TASK DESCRIPTION —
Show each line in the listing below that contains the word "None".

RECORDS FOR THE EXERCISE —
::::::::::

(* ===== verification/MonitorWaiting.v ===== *)
(** * Waiting and notification

    The wait set of a monitor as a linked list, and triples for [Wait], [Notify] and
    [Interrupt]. *)

From stdpp Require Import functions.
From S2P Require Import Prelude Concurrency LockWord Monitor MonitorInvariant MonitorSteps MonitorLogic MonitorPrograms MonitorLocking.

(** ** The wait set as a linked list *)

(** The list [l] has become [l'], with [first] at its head, and no other thread was
    touched. *)
Record relinked (ts ts' : gmap tid Thread) (first : option tid) (l l' : list tid) : Prop := {
  rl_threads x th : ts !! x = Some th -> exists n, ts' !! x = Some (with_wait_next n th);
  rl_back x : is_Some (ts' !! x) -> is_Some (ts !! x);
  rl_outside x : x ∉ l -> x ∉ l' -> ts' !! x = ts !! x;
  rl_linked : linked ts' first l';
  rl_left x th : x ∈ l -> x ∉ l' -> ts' !! x = Some th -> wait_next th = None;
}.

Lemma with_wait_next_eta th : with_wait_next (wait_next th) th = th.
Proof. by destruct th. Qed.

Lemma with_threads_eta s : with_threads (threads s) s = s.
Proof. by destruct s. Qed.

Lemma relinked_refl ts first l : linked ts first l -> relinked ts ts first l l.
Proof.
  intros Hl. split; try done.
  intros x th Hx. exists (wait_next th). by rewrite with_wait_next_eta.
Qed.

Lemma linked_size ts first l : linked ts first l -> NoDup l -> (length l <= size ts)%nat.
Proof.
  intros Hl Hnd. rewrite <- (size_list_to_set (C := gset tid) l Hnd), <- (size_dom (D := gset tid) ts).
  apply subseteq_size. intros x Hx%elem_of_list_to_set. apply elem_of_dom. by eapply linked_thread.
Qed.

Lemma linked_snoc ts first l y th t :
  linked ts first l -> NoDup l -> last l = Some y -> ts !! y = Some th -> t ∉ l ->
  (exists w, ts !! t = Some w /\ wait_next w = None) ->
  linked (<[y := with_wait_next (Some t) th]> ts) first (l ++ [t]).
Proof.
  intros Hl Hnd Hlast Hy Ht (w & Hw & Hn). revert first Hl.
  assert (Hyt : y <> t) by (intros ->; apply Ht; by apply last_Some_elem_of).
  induction l as [| x l IH]; [done |]. intros first [-> (thx & Hx & Hl)]. split; [done |].
  apply NoDup_cons in Hnd as [Hxl Hnd]. destruct l as [| z l].
  - simpl in Hlast. simplify_eq. exists (with_wait_next (Some t) th). rewrite lookup_insert_eq. split; [done |].
    simpl. split; [done |]. exists w. by rewrite lookup_insert_ne.
  - exists thx. rewrite lookup_insert_ne; [| intros ->; apply Hxl; by apply last_Some_elem_of].
    split; [done |]. apply IH; try done. set_solver.
Qed.

Lemma filter_others (l : list tid) t : t ∉ l -> filter (fun y => y <> t) l = l.
Proof.
  induction l as [| x l IH]; intros Ht; [done |]. rewrite filter_cons_True by set_solver. f_equal. apply IH. set_solver.
Qed.

Lemma append_after_ok l x t s fuel :
  linked (threads s) (Some x) (x :: l) -> (length l < fuel)%nat ->
  exists y th, last (x :: l) = Some y /\ threads s !! y = Some th /\
    append_after fuel x t s = Ok (tt, with_threads (<[y := with_wait_next (Some t) th]> (threads s)) s).
Proof.
  revert x fuel. induction l as [| z l IH]; intros x [| fuel] [_ (th & Hth & Hl)] Hf; simpl in Hf; try lia.
  - exists x, th. split_and!; [done.. |]. cbn [append_after]. run_step. simpl in Hl. by rewrite Hl.
  - destruct Hl as [Hn Hl]. destruct (IH z fuel) as (y & thy & Hlast & Hy & Happ); [by split | lia |].
    exists y, thy. split_and!; [done.. |]. cbn [append_after]. run_step. by rewrite Hn.
Qed.

Lemma remove_after_ok l x t s fuel :
  linked (threads s) (Some x) (x :: l) -> NoDup (x :: l) -> x <> t -> (length l < fuel)%nat ->
  exists ts, remove_after fuel x t s = Ok (tt, with_threads ts s) /\
    relinked (threads s) ts (Some x) (x :: l) (x :: filter (fun y => y <> t) l).
Proof.
  revert x fuel. induction l as [| z l IH]; intros x [| fuel] [_ (th & Hth & Hl)] Hnd Hxt Hf; simpl in Hf; try lia.
  - exists (threads s). cbn [remove_after]. run_step. simpl in Hl. rewrite Hl, with_threads_eta.
    split; [done |]. apply relinked_refl. split; [done |]. by exists th.
  - apply NoDup_cons in Hnd as [Hx Hnd]. destruct (Hl) as [Hn (thz & Hz & Hlz)]. cbn [remove_after]. run_step.
    rewrite Hn. case_bool_decide as Ezt.
    + subst z. apply NoDup_cons in Hnd as [Ht Hnd]. run_step. run_step.
      assert (Ht' : threads (with_threads (<[x := with_wait_next (wait_next thz) th]> (threads s)) s) !! t = Some thz)
        by (simpl; by rewrite lookup_insert_ne).
      run_step. eexists. split; [done |]. simpl.
      rewrite filter_cons_False, filter_others by auto.
      split.
      * intros y w Hy. destruct (decide (y = t)) as [-> |]; [rewrite lookup_insert_eq; simplify_eq; by eexists |].
        rewrite lookup_insert_ne by done.
        destruct (decide (y = x)) as [-> |]; [rewrite lookup_insert_eq; simplify_eq; by eexists |].
        rewrite lookup_insert_ne by done. exists (wait_next w). by rewrite with_wait_next_eta.
      * intros y. rewrite !lookup_insert_is_Some'. intros [<- | [<- | ?]]; done || (by eexists).
      * intros y Hy _. rewrite !lookup_insert_ne; set_solver.
      * split; [done |]. exists (with_wait_next (wait_next thz) th).
        rewrite lookup_insert_ne, lookup_insert_eq by done. split; [done |].
        apply (linked_ext (threads s)); [| done]. intros y Hy. rewrite !lookup_insert_ne; set_solver.
      * intros y w Hy Hy' Hw. assert (y = t) as -> by set_solver. rewrite lookup_insert_eq in Hw. by simplify_eq.
    + destruct (IH z fuel) as (ts & Hrm & [R1 R2 R3 R4 R5]); [by split; eauto | done | done | lia |].
      exists ts. split; [done |]. rewrite filter_cons_True by done.
      assert (Hx' : x ∉ z :: filter (fun y => y <> t) l).
      { rewrite elem_of_cons, list_elem_of_filter. set_solver. }
      split; try done.
      * intros y Hy Hy'. apply R3; set_solver.
      * split; [done |]. exists th. rewrite R3 by done. split; [done |]. by rewrite Hn.
      * intros y w Hy Hy'. apply R5; set_solver.
Qed.

(** *** The operations on the wait set *)

(** The state in which the threads are [ts] and the wait set of [m] starts with
    [first]. *)
Definition relink (s : State) (m : Z) (v : Monitor) (ts : gmap tid Thread) (first : option tid) : State :=
  with_threads ts (with_monitors (<[m := with_wait_set first v]> (monitors s)) s).

Lemma relink_same_set s m v ts :
  monitors s !! m = Some v -> relink s m v ts (wait_set_ v) = with_threads ts s.
Proof.
  intros Hv. unfold relink. destruct s, v; simpl in *. unfold with_wait_set, with_monitors; simpl.
  rewrite insert_id by done. done.
Qed.

Lemma relinked_pop ts first x k th :
  linked ts first (x :: k) -> NoDup (x :: k) -> ts !! x = Some th ->
  relinked ts (<[x := with_wait_next None th]> ts) (wait_next th) (x :: k) k.
Proof.
  intros Hl Hnd Hx. apply NoDup_cons in Hnd as [Hxk _]. split.
  - intros y w Hy. destruct (decide (y = x)) as [-> |]; [rewrite lookup_insert_eq; simplify_eq; by eexists |].
    rewrite lookup_insert_ne by done. exists (wait_next w). by rewrite with_wait_next_eta.
  - intros y. rewrite lookup_insert_is_Some'. intros [<- | ?]; [by eexists | done].
  - intros y Hy _. rewrite lookup_insert_ne; [done | set_solver].
  - destruct Hl as [_ (w & Hw & Hk)]. simplify_eq. apply (linked_ext ts); [| done].
    intros y Hy. rewrite lookup_insert_ne; [done | intros ->; done].
  - intros y w Hy Hyk Hw. assert (y = x) as -> by set_solver. rewrite lookup_insert_eq in Hw. by simplify_eq.
Qed.

Section wait_set.
Context (s : State) (m : Z) (v : Monitor) (l : list tid).
Context (Hv : monitors s !! m = Some v) (Hl : linked (threads s) (wait_set_ v) l) (Hnd : NoDup l).

Lemma AppendToWaitSet_ok t th :
  owner_ v = Some t -> threads s !! t = Some th -> wait_next th = None -> t ∉ l ->
  exists ts first, AppendToWaitSet t m t s = Ok (tt, relink s m v ts first) /\
    relinked (threads s) ts first l (l ++ [t]).
Proof.
  intros Ho Hth Hn Ht. unfold AppendToWaitSet. run_step. rewrite bind_check by (by rewrite bool_decide_true).
  run_step. rewrite bind_check by (by rewrite bool_decide_true). destruct l as [| x k].
  - simpl in Hl. rewrite Hl. exists (threads s), (Some t). split; [by destruct s |].
    split; try done; [intros y w Hy; exists (wait_next w); by rewrite with_wait_next_eta | | set_solver].
    split; [done |]. exists th. by rewrite Hth.
  - assert (Hs : wait_set_ v = Some x) by apply Hl. rewrite Hs in Hl. rewrite Hs. run_step.
    destruct (append_after_ok k x t s (size (threads s)) Hl) as (y & w & Hlast & Hy & Happ).
    { pose proof (linked_size _ _ _ Hl Hnd) as Hsz. simpl in Hsz. lia. }
    exists (<[y := with_wait_next (Some t) w]> (threads s)), (wait_set_ v).
    split; [by rewrite Happ, relink_same_set |]. rewrite Hs.
    assert (Hyl : y ∈ x :: k) by (by apply last_Some_elem_of). split.
    + intros z wz Hz. destruct (decide (z = y)) as [-> |]; [rewrite lookup_insert_eq; simplify_eq; by eexists |].
      rewrite lookup_insert_ne by done. exists (wait_next wz). by rewrite with_wait_next_eta.
    + intros z. rewrite lookup_insert_is_Some'. intros [<- | ?]; [by eexists | done].
    + intros z Hz _. rewrite lookup_insert_ne; [done | intros ->; done].
    + apply linked_snoc; try done. by exists th.
    + intros z wz Hz Hz'. destruct Hz'. apply elem_of_app. by left.
Qed.

Lemma RemoveFromWaitSet_ok t :
  owner_ v = Some t ->
  exists ts first, RemoveFromWaitSet t m t s = Ok (tt, relink s m v ts first) /\
    relinked (threads s) ts first l (filter (fun y => y <> t) l).
Proof.
  intros Ho. unfold RemoveFromWaitSet. run_step. rewrite bind_check by (by rewrite bool_decide_true).
  destruct l as [| x k].
  - simpl in Hl. exists (threads s), (wait_set_ v). rewrite relink_same_set, with_threads_eta by done.
    rewrite Hl. split; [done | by apply relinked_refl].
  - assert (Hs : wait_set_ v = Some x) by apply Hl. rewrite Hs. case_bool_decide as Ext.
    + destruct Hl as [_ (th & Hth & Hk)]. rewrite <- Ext in *. run_step. run_step.
      exists (<[x := with_wait_next None th]> (threads s)), (wait_next th). split; [done |].
      pose proof (proj1 (proj1 (NoDup_cons _ _) Hnd)) as Hxk.
      rewrite filter_cons_False, filter_others by auto. eapply relinked_pop; [| done..].
      split; [done |]. by exists th.
    + run_step. rewrite Hs in Hl.
      destruct (remove_after_ok k x t s (size (threads s)) Hl Hnd Ext) as (ts & Hrm & Hre).
      { pose proof (linked_size _ _ _ Hl Hnd) as Hsz. simpl in Hsz. lia. }
      exists ts, (wait_set_ v). rewrite filter_cons_True by done. by rewrite relink_same_set, Hs.
Qed.

Lemma pop_waiter_ok :
  exists ts first, pop_waiter m s = Ok (head l, relink s m v ts first) /\
    relinked (threads s) ts first l (tail l).
Proof.
  unfold pop_waiter. run_step. destruct l as [| x k].
  - simpl in Hl. exists (threads s), (wait_set_ v). rewrite relink_same_set, with_threads_eta by done.
    rewrite Hl. split; [done | by apply relinked_refl].
  - assert (Hs : wait_set_ v = Some x) by apply Hl. rewrite Hs.
    destruct (Hl) as [_ (th & Hth & Hk)]. run_step. run_step. run_step.
    exists (<[x := with_wait_next None th]> (threads s)), (wait_next th). split; [done |].
    by eapply relinked_pop.
Qed.
End wait_set.

(** The holder of the mutex changes the wait set: threads leave, and only it may enter. *)
Lemma relink_step t ℓ s g o m v ts first l c (P : assertion) :
  Inv (s, g) -> knows t ℓ (s, g) -> monitors s !! m = Some v -> monitor_lock_ v = Some t ->
  installed s o m -> relinked (threads s) ts first (chain g m) l -> NoDup l ->
  (forall x, x ∈ l -> x ∈ chain g m \/ x = t /\ (t, false) ∈ waiters g m /\ l_chain ℓ = None) ->
  (forall m1, t ∈ (if decide (m1 = m) then l else chain g m1) -> c = Some m1) ->
  (forall g', P (relink s m v ts first, g')) ->
  step_to t (set_chain c ℓ) (s, g) (relink s m v ts first) P.
Proof.
  intros I K Hv Hlock Hi [R1 R2 R3 R4 R5] Hnd Hl Hc HP.
  apply (set_chain_step t ℓ s g I K m v Hv Hlock ts first l); [| done | apply HP].
  split; try done.
  - intros x Hx. destruct (Hl x Hx) as [Hin | (-> & ? & _)]; [by apply (inv_chain_waiters _ I) | done].
  - intros x m' Hx Hx'. destruct (Hl x Hx) as [Hin | (-> & _ & Hn)].
    + by apply (inv_chain_once _ I m' m x).
    + apply (k_chain _ _ _ K) in Hx'. congruence.
  - intros x Hxt Hx. destruct (Hl x Hx) as [Hin | (-> & _)]; done.
  - intros u _ _. by exists o.
Qed.

(** ** The mutex and the condition variable of a thread *)

Definition exists_thread (u : tid) : assertion := fun σ => is_Some (threads σ.1 !! u).

Lemma WaitMutexLock_spec t u ℓ φ :
  l_wait_mutex ℓ = None -> stable t ℓ (words φ) -> stable t (set_wmutex (Some u) ℓ) (words φ) ->
  triple t ℓ (fun σ => words φ σ /\ exists_thread u σ) (WaitMutexLock t u)
    (fun _ => post t (set_wmutex (Some u) ℓ) (fun σ => words φ σ /\ exists_thread u σ)).
Proof.
  intros Hl Hφ Hφ'. apply triple_last, triple_awaiting; [apply stable_and; [done | apply stable_thread] |].
  intros s g c I K [Hσ [th Hth]] He. simpl in Hth. rewrite Hth in He. apply bool_decide_eq_true in He.
  run_step. exists (set_wmutex (Some u) ℓ), (fun σ => words φ σ /\ exists_thread u σ). split.
  - destruct (self_thread _ _ _ _ K) as (me & Hme & _ & Hm & Hp).
    apply (quiet_update t ℓ s g I K u th _ Hth); simpl; try done.
    + intros x Hx. rewrite He. split; congruence.
    + case_decide; [subst; congruence | done].
    + case_decide; [subst; congruence | done].
    + intros y. rewrite Hl. case_decide; split; congruence.
    + intros g'. split; [done |]. unfold exists_thread. simpl. by rewrite lookup_insert_eq.
  - apply triple_value; [apply stable_and; [done | apply stable_thread] | done].
Qed.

::::::::::

FINISHED TASK —
  rl_left x th : x ∈ l -> x ∉ l' -> ts' !! x = Some th -> wait_next th = None;
  (exists w, ts !! t = Some w /\ wait_next w = None) ->
  relinked ts (<[x := with_wait_next None th]> ts) (wait_next th) (x :: k) k.
  owner_ v = Some t -> threads s !! t = Some th -> wait_next th = None -> t ∉ l ->
      exists (<[x := with_wait_next None th]> (threads s)), (wait_next th). split; [done |].
    exists (<[x := with_wait_next None th]> (threads s)), (wait_next th). split; [done |].
  (forall x, x ∈ l -> x ∈ chain g m \/ x = t /\ (t, false) ∈ waiters g m /\ l_chain ℓ = None) ->
  l_wait_mutex ℓ = None -> stable t ℓ (words φ) -> stable t (set_wmutex (Some u) ℓ) (words φ) ->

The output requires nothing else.